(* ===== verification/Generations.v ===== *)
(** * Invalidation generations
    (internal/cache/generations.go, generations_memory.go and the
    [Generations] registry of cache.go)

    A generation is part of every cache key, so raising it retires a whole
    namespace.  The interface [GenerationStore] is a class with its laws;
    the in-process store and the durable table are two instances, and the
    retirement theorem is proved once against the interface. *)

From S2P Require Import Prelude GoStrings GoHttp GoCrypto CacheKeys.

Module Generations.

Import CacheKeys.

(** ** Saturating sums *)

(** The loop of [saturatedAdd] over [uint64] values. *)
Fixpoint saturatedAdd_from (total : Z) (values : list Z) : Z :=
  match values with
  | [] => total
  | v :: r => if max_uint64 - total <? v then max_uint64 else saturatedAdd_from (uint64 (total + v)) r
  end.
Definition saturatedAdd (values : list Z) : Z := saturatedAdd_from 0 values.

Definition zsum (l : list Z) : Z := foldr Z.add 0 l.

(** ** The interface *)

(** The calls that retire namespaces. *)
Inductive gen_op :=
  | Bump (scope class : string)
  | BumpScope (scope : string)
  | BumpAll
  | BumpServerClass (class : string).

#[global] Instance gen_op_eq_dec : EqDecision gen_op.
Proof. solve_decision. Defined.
..............................
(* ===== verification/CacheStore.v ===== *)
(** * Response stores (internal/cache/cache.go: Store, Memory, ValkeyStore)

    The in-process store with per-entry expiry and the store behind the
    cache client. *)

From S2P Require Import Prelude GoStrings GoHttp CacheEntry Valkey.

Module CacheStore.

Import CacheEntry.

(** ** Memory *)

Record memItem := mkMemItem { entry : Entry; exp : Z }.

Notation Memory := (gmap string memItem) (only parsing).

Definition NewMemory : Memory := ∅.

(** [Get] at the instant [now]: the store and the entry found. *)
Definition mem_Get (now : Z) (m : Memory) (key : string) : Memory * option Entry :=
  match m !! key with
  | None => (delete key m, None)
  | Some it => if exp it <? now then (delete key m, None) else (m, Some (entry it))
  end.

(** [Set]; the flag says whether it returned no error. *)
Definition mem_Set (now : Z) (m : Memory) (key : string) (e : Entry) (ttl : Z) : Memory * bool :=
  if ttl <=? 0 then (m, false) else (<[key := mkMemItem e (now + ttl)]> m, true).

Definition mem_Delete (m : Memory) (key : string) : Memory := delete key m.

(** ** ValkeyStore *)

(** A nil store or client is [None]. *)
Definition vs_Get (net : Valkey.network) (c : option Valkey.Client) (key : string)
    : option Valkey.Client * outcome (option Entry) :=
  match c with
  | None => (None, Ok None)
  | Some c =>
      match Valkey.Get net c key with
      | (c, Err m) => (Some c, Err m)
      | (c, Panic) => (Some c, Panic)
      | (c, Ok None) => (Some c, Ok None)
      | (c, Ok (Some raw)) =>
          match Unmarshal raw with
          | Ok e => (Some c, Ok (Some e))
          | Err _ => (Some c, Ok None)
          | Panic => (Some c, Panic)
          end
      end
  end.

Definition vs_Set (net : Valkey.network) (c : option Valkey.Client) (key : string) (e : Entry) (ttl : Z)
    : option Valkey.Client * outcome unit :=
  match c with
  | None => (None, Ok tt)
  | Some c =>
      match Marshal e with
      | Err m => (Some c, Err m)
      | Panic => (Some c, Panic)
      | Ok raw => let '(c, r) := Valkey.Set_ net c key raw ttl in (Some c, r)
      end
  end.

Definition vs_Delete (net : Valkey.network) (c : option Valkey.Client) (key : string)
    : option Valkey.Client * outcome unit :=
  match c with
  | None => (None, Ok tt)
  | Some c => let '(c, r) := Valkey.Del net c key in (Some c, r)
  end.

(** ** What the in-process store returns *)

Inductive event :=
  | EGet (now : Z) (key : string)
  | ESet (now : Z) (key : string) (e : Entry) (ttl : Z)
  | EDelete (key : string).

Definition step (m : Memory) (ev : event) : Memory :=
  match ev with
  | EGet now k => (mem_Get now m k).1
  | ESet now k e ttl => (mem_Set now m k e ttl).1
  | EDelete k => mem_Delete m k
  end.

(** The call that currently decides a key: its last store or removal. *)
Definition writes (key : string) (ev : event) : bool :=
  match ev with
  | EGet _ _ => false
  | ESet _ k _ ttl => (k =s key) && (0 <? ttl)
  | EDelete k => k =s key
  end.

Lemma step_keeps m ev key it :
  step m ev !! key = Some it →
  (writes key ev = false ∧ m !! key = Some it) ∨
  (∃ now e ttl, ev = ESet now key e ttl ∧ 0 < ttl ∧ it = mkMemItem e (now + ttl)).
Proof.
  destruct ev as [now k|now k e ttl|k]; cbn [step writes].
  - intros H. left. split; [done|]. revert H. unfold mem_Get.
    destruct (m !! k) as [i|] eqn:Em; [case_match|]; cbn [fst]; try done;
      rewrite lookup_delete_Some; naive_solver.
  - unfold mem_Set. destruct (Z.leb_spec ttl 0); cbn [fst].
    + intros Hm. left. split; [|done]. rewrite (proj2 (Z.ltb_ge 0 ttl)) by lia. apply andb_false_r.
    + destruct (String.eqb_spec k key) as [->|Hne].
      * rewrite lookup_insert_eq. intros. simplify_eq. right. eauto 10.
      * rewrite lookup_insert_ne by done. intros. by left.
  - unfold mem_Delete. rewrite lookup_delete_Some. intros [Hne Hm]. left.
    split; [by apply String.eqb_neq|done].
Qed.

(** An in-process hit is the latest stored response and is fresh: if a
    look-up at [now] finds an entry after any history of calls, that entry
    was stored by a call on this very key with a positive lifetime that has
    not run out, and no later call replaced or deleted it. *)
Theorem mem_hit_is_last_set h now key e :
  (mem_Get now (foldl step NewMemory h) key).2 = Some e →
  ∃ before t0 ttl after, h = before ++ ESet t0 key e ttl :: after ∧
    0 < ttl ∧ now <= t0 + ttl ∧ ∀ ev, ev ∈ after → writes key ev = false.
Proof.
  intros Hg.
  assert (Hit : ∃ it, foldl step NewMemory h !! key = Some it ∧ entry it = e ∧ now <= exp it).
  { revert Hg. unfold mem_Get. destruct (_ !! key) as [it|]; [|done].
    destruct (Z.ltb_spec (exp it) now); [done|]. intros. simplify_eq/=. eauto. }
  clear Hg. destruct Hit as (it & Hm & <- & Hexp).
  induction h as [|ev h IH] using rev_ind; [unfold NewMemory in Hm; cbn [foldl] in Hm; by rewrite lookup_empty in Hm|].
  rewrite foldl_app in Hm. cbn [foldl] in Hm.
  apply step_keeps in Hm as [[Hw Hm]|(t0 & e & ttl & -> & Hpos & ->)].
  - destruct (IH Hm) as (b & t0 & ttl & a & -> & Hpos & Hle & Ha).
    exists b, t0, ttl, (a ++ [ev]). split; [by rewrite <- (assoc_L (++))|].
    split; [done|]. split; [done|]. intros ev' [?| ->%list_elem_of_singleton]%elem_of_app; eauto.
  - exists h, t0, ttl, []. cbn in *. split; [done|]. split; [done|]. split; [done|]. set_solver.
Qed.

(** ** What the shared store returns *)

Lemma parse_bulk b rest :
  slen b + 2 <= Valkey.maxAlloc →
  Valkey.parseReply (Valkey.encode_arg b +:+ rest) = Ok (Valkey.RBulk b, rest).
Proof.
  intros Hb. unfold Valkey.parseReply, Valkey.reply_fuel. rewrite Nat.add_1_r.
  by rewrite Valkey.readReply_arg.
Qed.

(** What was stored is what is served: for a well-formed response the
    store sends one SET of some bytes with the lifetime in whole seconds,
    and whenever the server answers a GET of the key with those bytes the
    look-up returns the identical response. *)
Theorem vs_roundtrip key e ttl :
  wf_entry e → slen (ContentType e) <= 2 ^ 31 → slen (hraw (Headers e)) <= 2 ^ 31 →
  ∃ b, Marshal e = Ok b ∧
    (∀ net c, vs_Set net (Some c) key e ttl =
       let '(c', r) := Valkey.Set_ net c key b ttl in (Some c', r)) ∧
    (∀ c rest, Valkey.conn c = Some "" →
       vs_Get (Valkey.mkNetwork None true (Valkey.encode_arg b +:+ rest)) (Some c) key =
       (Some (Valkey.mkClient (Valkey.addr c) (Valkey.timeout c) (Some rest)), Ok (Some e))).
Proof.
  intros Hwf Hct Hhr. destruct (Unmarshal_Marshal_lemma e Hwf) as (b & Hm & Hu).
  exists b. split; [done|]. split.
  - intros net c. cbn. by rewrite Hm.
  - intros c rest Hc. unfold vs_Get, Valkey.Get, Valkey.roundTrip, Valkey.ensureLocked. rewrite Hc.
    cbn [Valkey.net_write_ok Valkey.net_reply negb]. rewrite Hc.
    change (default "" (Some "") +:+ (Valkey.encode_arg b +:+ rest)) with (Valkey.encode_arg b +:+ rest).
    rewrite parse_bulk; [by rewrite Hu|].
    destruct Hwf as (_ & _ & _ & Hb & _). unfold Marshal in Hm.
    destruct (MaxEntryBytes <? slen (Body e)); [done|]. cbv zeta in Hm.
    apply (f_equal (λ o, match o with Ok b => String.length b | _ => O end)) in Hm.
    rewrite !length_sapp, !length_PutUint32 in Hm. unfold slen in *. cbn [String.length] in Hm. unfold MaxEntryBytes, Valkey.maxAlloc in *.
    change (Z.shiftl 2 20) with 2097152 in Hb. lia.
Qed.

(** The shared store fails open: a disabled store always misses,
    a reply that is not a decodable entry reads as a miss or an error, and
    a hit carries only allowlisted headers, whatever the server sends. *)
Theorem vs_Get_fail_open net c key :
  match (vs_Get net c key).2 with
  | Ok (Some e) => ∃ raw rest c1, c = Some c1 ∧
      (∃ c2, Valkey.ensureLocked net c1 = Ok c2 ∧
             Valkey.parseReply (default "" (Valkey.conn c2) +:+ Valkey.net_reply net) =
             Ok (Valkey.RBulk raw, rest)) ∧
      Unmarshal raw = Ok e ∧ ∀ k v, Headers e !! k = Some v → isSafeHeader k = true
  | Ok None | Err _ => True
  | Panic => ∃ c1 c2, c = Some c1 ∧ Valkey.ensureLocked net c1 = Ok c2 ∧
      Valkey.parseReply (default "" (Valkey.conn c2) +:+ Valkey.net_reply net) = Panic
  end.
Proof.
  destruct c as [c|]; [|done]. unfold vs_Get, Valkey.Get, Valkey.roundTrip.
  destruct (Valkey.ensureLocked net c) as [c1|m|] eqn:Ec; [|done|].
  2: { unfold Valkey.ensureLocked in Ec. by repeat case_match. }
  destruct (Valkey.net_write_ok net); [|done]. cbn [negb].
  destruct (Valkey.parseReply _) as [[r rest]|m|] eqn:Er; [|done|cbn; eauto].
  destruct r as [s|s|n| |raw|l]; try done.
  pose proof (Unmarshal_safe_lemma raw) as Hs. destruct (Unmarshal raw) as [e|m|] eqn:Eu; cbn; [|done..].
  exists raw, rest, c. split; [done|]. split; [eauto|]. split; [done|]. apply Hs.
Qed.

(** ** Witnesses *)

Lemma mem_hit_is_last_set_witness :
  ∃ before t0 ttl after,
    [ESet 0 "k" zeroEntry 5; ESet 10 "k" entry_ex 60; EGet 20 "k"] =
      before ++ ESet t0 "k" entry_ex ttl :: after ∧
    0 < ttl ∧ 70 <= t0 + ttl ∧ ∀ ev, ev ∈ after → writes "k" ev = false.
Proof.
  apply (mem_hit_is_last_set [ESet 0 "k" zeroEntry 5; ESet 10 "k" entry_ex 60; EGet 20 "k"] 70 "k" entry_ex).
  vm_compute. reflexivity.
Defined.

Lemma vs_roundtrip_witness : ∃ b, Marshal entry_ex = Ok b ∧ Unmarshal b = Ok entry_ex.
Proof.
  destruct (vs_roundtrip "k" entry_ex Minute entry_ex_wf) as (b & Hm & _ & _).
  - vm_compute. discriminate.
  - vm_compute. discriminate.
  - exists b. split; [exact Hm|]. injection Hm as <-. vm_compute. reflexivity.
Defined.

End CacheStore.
..............................
● **PROBLEM TO WORK ON**: From the material above, set down exactly the lines starting at the one with "c, Ok (Some e))" and ending at the one with "Definition vs_Set (net", end lines included.

● **ANSWER SECTION**:
          | Ok e => (Some c, Ok (Some e))
          | Err _ => (Some c, Ok None)
          | Panic => (Some c, Panic)
          end
      end
  end.

Definition vs_Set (net : Valkey.network) (c : option Valkey.Client) (key : string) (e : Entry) (ttl : Z)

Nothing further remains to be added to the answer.